The Constitutional Act, 1791

The Constitutional Act, 1791, act of the British parliament creating Upper Canada and Lower Canada came into effect on December 26, having received royal assent the preceding June. This Act enshrined constitutional changes that were part of that reorganization of British North America which, under the pressure of thousands of Loyalists seeking refuge after the American Revolution, had led to the creation of the provinces of New Brunswick and Cape Breton in 1784. On this earlier model of separation, a constitutional bill was, prepared by William Wyndham Grenville to ensure the conditions necessary for the development of British parliamentary institutions in the colonial territory governed by the Quebec Act of 1774. According to its author, the bill’s general purpose was to “assimilate” each colony’s constitution to that of Britain.

The bill had 4 main objectives: to establish colonial governments that would guarantee the same rights and privileges there as were enjoyed by loyal subjects elsewhere in North America; to ease the burden on the imperial treasury by granting colonial assemblies the right to levy taxes with which to pay for local civil and legal administration; to justify the territorial division of the Province of Quebec and the creation of separate provincial legislatures; to maintain and strengthen the bonds of political dependency by remedying acknowledged constitutional weaknesses of previous colonial governments.
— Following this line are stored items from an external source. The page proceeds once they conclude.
Lemma refuses_start_turn started_at : refuses (start_turn started_at request).
Proof.
  unfold start_turn. apply refuses_bind; [apply refuses_mapped, raises_connect|]. intros _.
  apply refuses_bind; [intros raised; by apply task_follows_alter|]. intros _.
  apply refuses_bind; [apply refuses_mapped, raises_turn_thread|]. intros thread_id.
  apply refuses_bind.
  { intros raised h. cbn. destruct (turn_params thread_id request) as [params|e] eqn:Hp; [done|]. right. left. by eapply turn_params_raises. }
  intros params. apply refuses_bind; [intros raised; by apply task_follows_look|]. intros n.
  apply refuses_bind; [intros raised; by apply task_follows_look|]. intros m.
  apply refuses_bind; [apply refuses_mapped, raises_request|]. intros res.
  apply refuses_bind; [intros raised; by apply task_follows_alter|]. intros _.
  apply refuses_bind; [intros raised; by apply task_follows_look|]. intros g raised. by apply task_follows_ret.
Qed.

(** C14: A turn starts whole or not at all, and only with what the request allows.  Under every
    interleaving and every answer: the calls are the connection, thread requests and [turn/start].  A new thread gets the request's directory,
    the sandbox of its mode, its approval policy and model, a resumed one its own id and the
    directory, both with the request's model overrides and no tool server but the built-in recall server; [turn/start] names a
    thread and has the parameters of [turn_params].  The turn is registered exactly when a handle is
    returned, under a fresh context that names the thread of the handle.  What a start that
    fails raises is a cancellation, a start error with one of the four stable codes (all that the RPC client raises,
    cancellations apart, becomes one), an exception that a malformed request raises, or one that is not
    of the RPC client and that a call raised. *)
Theorem turn_starts_whole started_at :
  task_obeys (start_call request) same_tables (start_post started_at) (start_turn started_at request) ∧
  task_follows raised_step (λ raised r, match r with inr e => start_refusal request raised e | inl _ => True end) []
    (start_turn started_at request).
Proof.
  split; [|apply refuses_start_turn].
  unfold start_turn. eapply start_bind; [apply safe_mapped, part_ensure_connected|]. intros _ _.
  eapply start_bind; [apply safe_update|].
  { intros a. unfold adopt_legacy. by repeat case_match. }
  intros _ _. eapply start_bind; [apply safe_mapped, part_turn_thread|]. intros thread_id Hid.
  eapply start_bind; [apply safe_sync|]. intros params Hp.
  eapply start_bind; [apply safe_see|]. intros n _. eapply start_bind; [apply safe_see|]. intros m _.
  eapply start_bind; [apply safe_mapped, part_request; by exists thread_id|]. intros res _ h. cbn.
  exists thread_id, (answered_turn res (tr_turnId request)), n, m. split_and!; try done; exact (dget_dset_eq _ _ _).
Qed.

End starts.

(** ** What a turn is started with *)

Section narrow.
Context `{PyRepr} `{FloatText}.

Lemma codex_items_text item l : codex_items false item = Ok l → ∃ texts, l = text_item <$> texts.
Proof.
  unfold codex_items. destruct item as [| | | | | |d]; try (intros [= <-]; by exists []).
  destruct (dmem "type" d); [done|]. destruct (pget "parts" d) as [| | | | |parts|].
  6: { case_match; [done|]. intros [= <-]. by eexists. }
  all: destruct (pget "text" d) as [| | | |txt| |]; intros [= <-]; first [by exists [txt]|by exists []].
Qed.

Lemma codex_items_all_text items l : codex_items_all false items = Ok l → ∃ texts, l = text_item <$> texts.
Proof.
  revert l. induction items as [|item items IH]; intros l; cbn [codex_items_all]; [intros [= <-]; by exists []|].
  intros (here & Hh & (rest & Hr & [= <-])%bind_Ok)%bind_Ok. apply codex_items_text in Hh as [t1 ->]. apply IH in Hr as [t2 ->].
  exists (t1 ++ t2). by rewrite fmap_app.
Qed.
Lemma follows_reserve_mutation request body p (Q : key_state * bool → option string * option pydict + api_exn → Prop) :
  let keyed := keyed_by request in
  (keyed = false → Q (Unkeyed, false) (inl (None, None))) →
  (∀ k s, s = Granted k ∨ s = Abandoned k → Q (s, false) (inl (Some k, None))) →
  (∀ k d, Q (Stored d, false) (inl (Some k, Some d))) →
  (∀ s x, key_closed s = true → Q (s, false) (inr (Http x))) → (∀ s e, Q (s, false) (inr (Other e))) →
  task_follows (mutation_step keyed) Q (Unkeyed, false) (reserve_mutation request body p).
Proof.
  intros keyed Hnone Hown Hst Hhttp Hother. subst keyed. unfold keyed_by, reserve_mutation in *. destruct (idempotency_key request) as [key|]; [|by apply follows_mret, Hnone].
  cbn [is_some]. set (k := key_hash_of p key). apply follows_mbind. unfold reserve_key. apply follows_mbind, follows_ask. intros [res|e].
  2: { cbn. apply task_follows_throw. unfold reservation_error. destruct e; first [by apply Hhttp|by apply Hother]. }
  cbn. apply follows_mret. destruct (kr_replay res); cbn [negb]; [|by apply follows_mret, Hown; left].
  apply follows_mbind. destruct (kr_result res) as [v|].
  { apply follows_mret. cbn. destruct v; try (by apply follows_mret, Hown; right); by apply follows_mret, Hst. }
  apply follows_wait; [by intros [s acted] r; cbn; rewrite orb_false_r..| |by apply Hhttp|by apply Hother]. apply follows_ask. intros [v|]; cbn.
  - destruct v; try (by apply follows_mret, Hown; right); by apply follows_mret, Hst.
  - apply follows_mret, Hown. by right.
Qed.

End mutation.

(** Releasing or completing a key of ours. *)
Lemma follows_release keyed p key (Q : key_state * bool → unit + api_exn → Prop) :
  match key with Some k => (p.1 = Granted k ∨ p.1 = Abandoned k) ∧ Q (Released, p.2) (inl tt) | None => Q p (inl tt) end →
  task_follows (mutation_step keyed) Q p (release_key key).
Proof.
  destruct key as [k|]; [|by apply follows_mret]. destruct p as [s acted]. intros [Hs HQ]. apply follows_ask. intros []. cbn in *.
  destruct Hs as [-> | ->]; cbn; rewrite bool_decide_eq_true_2 by done; cbn; by rewrite orb_false_r.
Qed.

Lemma follows_complete keyed p key v (Q : key_state * bool → unit + api_exn → Prop) :
  match key with
  | Some k => (p.1 = Granted k ∨ p.1 = Abandoned k) ∧ Q (Completed v, p.2) (inl tt) ∧ Q (Completed v, p.2) (inr write_failed)
  | None => Q p (inl tt)
  end →
  task_follows (mutation_step keyed) Q p (complete_key key v).
Proof.
  destruct key as [k|]; [|by apply follows_mret]. destruct p as [s acted]. intros (Hs & HQ & He). apply follows_mbind, follows_ask. intros r. cbn in *.
  destruct Hs as [-> | ->]; cbn; rewrite bool_decide_eq_true_2 by done; cbn; rewrite orb_false_r;
    (destruct r; cbn; [by apply task_follows_throw|by apply follows_mret]).
Qed.

(** ** Waiting for another request ends *)

(** The clock along a run: it never goes back, and a sleep takes at least its ten milliseconds. *)
Fixpoint clock_runs (now : Z) (tr : list {c : service & reply c}) : Prop :=
  match tr with
  | [] => True
  | existT c r :: tr =>
      match c return reply c → Prop with
      | Monotonic => λ t, now <= t ∧ clock_runs t tr
      | Sleep => λ _, clock_runs (now + POLL_NS) tr
      | _ => λ _, clock_runs now tr
      end r
  end.

Lemma clock_runs_app now tr tr' : clock_runs now (tr ++ tr') → clock_runs now tr.
Proof. revert now. induction tr as [|[c r] tr IH]; intros now; [done|]. destruct c; cbn; try apply IH. intros [? ?]. split; [done|by apply IH]. Qed.

(** How a wait with a deadline ends: the key is no longer pending, or it is and the clock is past the deadline. *)
Definition wait_ended (k : string) (deadline : Z) (tr : list {c : service & reply c}) (r : unit + api_exn) : Prop :=
  (r = inl tt ∧ ∃ tr0, tr = tr0 ++ [existT (IsPending k) false]) ∨
  (r = inr (Http session_busy) ∧ ∃ tr0 t, tr = tr0 ++ [existT (IsPending k) true; existT Monotonic t] ∧ deadline < t).

Lemma wait_ended_later k deadline c x tr r : wait_ended k deadline tr r → wait_ended k deadline (existT c x :: tr) r.
Proof. intros [(-> & tr0 & ->)|(-> & tr0 & t & -> & Ht)]; [left|right]; (split; [done|]); exists (existT c x :: tr0); eauto. Qed.

Lemma wait_poll_ends n k deadline now s tr r :
  (0 < n)%nat → deadline < now + (Z.of_nat n - 1) * POLL_NS → runs (wait_poll n k deadline s).2 tr r → clock_runs now tr →
  wait_ended k deadline tr r ∧ (length tr ≤ 3 * n)%nat.
Proof.
  revert now s tr. induction n as [|n IH]; intros now s tr Hn Hd Hr Hc; [lia|].
  apply runs_inv in Hr as (pending & s1 & tr1 & -> & Hr). cbn in Hr, Hc. destruct pending; cbn [negb] in Hr.
  2: { apply runs_inv in Hr as [-> ->]. split; [|cbn; lia]. left. split; [done|]. by exists []. }
  apply runs_inv in Hr as (t & s2 & tr2 & -> & Hr). cbn in Hr, Hc. destruct Hc as [Ht Hc].
  destruct (Z.ltb_spec deadline t) as [Hlt|Hge].
  { apply runs_inv in Hr as [-> ->]. split; [|cbn; lia]. right. split; [done|]. by exists [], t. }
  apply runs_inv in Hr as ([] & s3 & tr3 & -> & Hr). cbn in Hr, Hc.
  destruct (IH (t + POLL_NS) s3 tr3) as [He Hl]; [destruct n; [unfold POLL_NS in *; lia|lia]|unfold POLL_NS in *; lia|exact Hr|exact Hc|].
  split; [by do 3 apply wait_ended_later|]. cbn. lia.
Qed.

(** C30: Waiting for another request's result ends.  If the clock does not go back and a sleep of ten
    milliseconds lasts at least that long, a wait for a key that another request holds ends after at most 3002 polls
    (the bound of the definition's loop is never what ends it): with what the key's replay gives, read right after the
    key was seen not to be pending; or with the error that the session is busy, and then the key was seen
    pending and the clock read more than thirty seconds after the start. *)
Theorem wait_for_idempotency_ends k now s tr r :
  runs (wait_for_idempotency k s).2 tr r → clock_runs now tr →
  (length tr ≤ 2 + 3 * 3002)%nat ∧
  ∃ start tr0, tr = existT Monotonic start :: tr0 ∧
    ((∃ v tr1, r = inl v ∧ tr0 = tr1 ++ [existT (IsPending k) false; existT (Replay k) v]) ∨
     (∃ t tr1, r = inr (Http session_busy) ∧ tr0 = tr1 ++ [existT (IsPending k) true; existT Monotonic t] ∧
        start + 30 * 10 ^ 9 < t)).
Proof.
  intros (start & s1 & tr1 & -> & Hr)%runs_inv [Hnow Hc].
  change (runs (async_bind (λ _, (ask (Replay k) : api_task (option pyval))) (wait_poll WAIT_POLLS k (start + WAIT_NS) s1).1
                  (wait_poll WAIT_POLLS k (start + WAIT_NS) s1).2).2 tr1 r) in Hr.
  apply runs_bind in Hr as (tr2 & r2 & tr3 & -> & Hr2 & Hrest). apply clock_runs_app in Hc.
  apply (wait_poll_ends WAIT_POLLS k (start + WAIT_NS) start) in Hr2 as [He Hl];
    [|unfold WAIT_POLLS; lia|unfold WAIT_POLLS, WAIT_NS, POLL_NS; lia|done].
  unfold WAIT_POLLS in Hl. destruct He as [(-> & tr0 & ->)|(-> & tr0 & t & -> & Ht)].
  - destruct Hrest as [s2 (v & s3 & tr4 & -> & Hr)%runs_inv]. apply runs_inv in Hr as [-> ->].
    rewrite length_app in Hl. cbn in Hl. split; [rewrite length_cons, !length_app; cbn; lia|].
    exists start, ((tr0 ++ [existT (IsPending k) false]) ++ [existT (Replay k) v]). split; [done|].
    left. exists v, tr0. by rewrite <-app_assoc.
  - destruct Hrest as [-> ->]. rewrite app_nil_r. rewrite length_app in Hl. cbn in Hl.
    split; [rewrite length_cons, length_app; cbn; lia|]. eexists _, _. split; [done|]. right. exists t, tr0. done.
Qed.

(** ** Examples *)

Module ApiExamples.

Definition no_session : SessionRecord := new_session "s" "app" "u" 0.
Definition paused : InvocationRecord :=
  mkInvocation "inv_1" "s" "app" "turn_1" "u" "interrupted" None None None 1 0 None None None None None [] None.
Definition an_event : CanonicalEventRecord :=
  mkEvent "evt_1" (Some "inv_1") "s" (Some "turn_1") "codex" 1 [] [] "message.delta" [] 2 0 true "app" "codex" "app" "u".
Definition caller : Principal := mkPrincipal "p" None None [] None.

(** Services where everything succeeds and nothing is found. *)
Definition quiet (c : service) : reply c :=
  match c return reply c with
  | ReadBody => Ok (PDict [])
  | ResolveSession _ _ | ResolveInvocation _ _ _ | UpdatePolicy _ _ _ | CancelInvocation _ _ | PauseInvocation _ _
  | ReconcileInvocation _ _ | FindSession _ _ _ | ApplyStateDelta _ _ _ _ => Ok 0%nat
  | HasSessionAccess _ _ => true
  | IsPending _ | Complete _ _ | Yield _ | QueueSlot | QueueGet => false
  | LoadSession _ => no_session
  | LoadInvocation _ => paused
  | GetSession _ => Some no_session
  | GetInvocation _ => None
  | GetDelegated _ => None
  | EnsureDelegated _ _ | CancelDelegated _ _ | StampInvocation _ _ _ _ | ReconcilePrompts _
  | DeleteSession _ _ _ | AppendResolved _ _ _ _ _ => Ok tt
  | UpdateDelegatedRuntime id _ => Raise (DelegatedSessionNotFoundError id)
  | Reserve k _ => Ok (mkReservation k false None)
  | Replay _ => None
  | Release _ | Sleep | ReleaseRun _ | ReleaseWorkspace _ _ | DeleteEvidence _ => tt
  | Accept k _ => Ok (fresh_idempotency k "" 0)
  | Monotonic => 0
  | GetApproval _ => None
  | GetInputRequest _ => None
  | ResolveApproval id _ => Raise (ApprovalNotFoundError id)
  | ResolveInput id _ => Raise (InputRequestNotFoundError id)
  | Respond _ _ => inl tt
  | DestroyDelegated _ _ => Raise (DelegatedContainerUnavailable "none")
  | NextEvent _ => StopIteration
  | ResolveApp _ name => Raise (AppNotFoundError name)
  | ReadSession _ _ => Ok []
  | ReadInvocation _ _ => []
  | AdmitRun _ => mkAdmissionDecision true false (Some "adm_1") None None None None None
  | EffectiveProfile _ _ _ _ _ => inl None
  | RunToEnd r => Ok (mkRunResult [] 0%nat)
  | Now => 0
  | AcquireLease _ holder => Ok (mkLease holder 30000 1)
  | ReleaseLease _ _ _ | MergeState _ _ | EndTurn _ _ _ | CompleteTurn _ _ _ => tt
  | StoreSession _ | StoreInvocation _ | StoreTurn _ => Some 0%nat
  | PutInvocation _ | PutTurn _ => false
  | AcquireWorkspace _ id _ _ => Ok (mkLockResult true (Some id) None)
  | RestoreDelegated _ => Raise (DelegatedContainerUnavailable "none")
  | NextWorkerEvent _ _ => WorkerEnd
  | AppendEvent _ _ _ => Ok an_event
  | GetDelegatedById _ => None
  | ReconcilePolicy _ => Ok None
  | AppendPolicyEvent _ _ => Ok tt
  end.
This involved bolstering the authority and prestige of the governor by making him a true representative of the imperial power, and limiting the powers of the elected colonial assemblies by creating independent legislative councils whose appointed members comprised an aristocratic body modelled on the House of Lords and devoted to the interests of the Crown. The Act guaranteed continuity of ownership of lands held under the Seigneurial System in Lower Canada and created the Clergy Reserves in Upper Canada.
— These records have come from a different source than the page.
(* ===== verification/ControlApi.v ===== *)
(** * Session routes of the HTTP layer (haas/api.py)

    Reading, patching and deleting a session, and the mutations of a running one: cancel, pause,
    continue, policy, approvals and answers.  A mutation runs at most once per [Idempotency-Key]. *)

From S2P Require Import Prelude Errors Dict PyVal Records Store SessionStore EventStore Identity Redact Events Sessions.
From S2P Require Import Docker Encoding CodexRpc Async Adapter Api.

#[local] Open Scope string_scope.
#[local] Open Scope list_scope.
#[local] Open Scope Z_scope.

(** ** Which errors a mutation answers *)

Definition not_found (code : string) : HaasError := invalid_request 404 code.
Definition adapter_failed : HaasError := new_haas_error 502 "invalid_request_error" "haas_adapter_error" (Some "adapter_error") true.

(** [except AdapterTurnError], the timeout included. *)
Definition is_turn_error (e : exn) : bool := match e with AdapterTurnError _ | AdapterTurnTimeoutError _ => true | _ => false end.

Definition cancel_errors (e : api_exn) : option HaasError :=
  match e with
  | Http x => Some x
  | Other (Py (DelegatedContainerUnavailable _)) =>
      Some (new_haas_error 503 "invalid_request_error" "haas_delegation_backend_unavailable" (Some "delegation_cancel_unavailable") true)
  | Other (Py (InvocationNotFoundError _)) => Some (not_found "haas_invocation_not_found")
  | Other (Py (SessionBusyError _)) => Some session_busy
  | Other (Py e) => if is_turn_error e then Some adapter_failed else None
  | Other (Rpc _) => None
  end.

(** [pause_invocation] and [continue_invocation] do not catch [HaasError]. *)
Definition pause_errors (e : api_exn) : option HaasError :=
  match e with
  | Other (Py (InvocationNotFoundError _)) => Some (not_found "haas_invocation_not_found")
  | Other (Py (InvocationNotRunningError _)) => Some (invalid_request 409 "haas_invocation_not_running")
  | Other (Py e) => if is_turn_error e then Some adapter_failed else None
  | _ => None
  end.

Definition continue_errors (e : api_exn) : option HaasError :=
  match e with
  | Other (Py (InvocationNotFoundError _)) => Some (not_found "haas_invocation_not_found")
  | Other (Py (InvocationNotResumableError _)) => Some (invalid_request 409 "haas_invocation_not_resumable")
  | Other (Py (SessionBusyError _)) => Some session_busy
  | Other (Py (OtherError "StopAsyncIteration" _)) => Some (invalid_request 502 "haas_adapter_error")
  | _ => None
  end.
By giving Upper Canada a provincial constitution and a separate existence, and by favoring British colonization there, Britain took the first steps on the path that led, ultimately, to the creation of the Canadian Confederation. Nevertheless, the Constitutional Act was flawed, and many historians have considered its distribution of financial powers in favour of the appointed councils as factors contributing to the intercultural conflict of the early 19th century.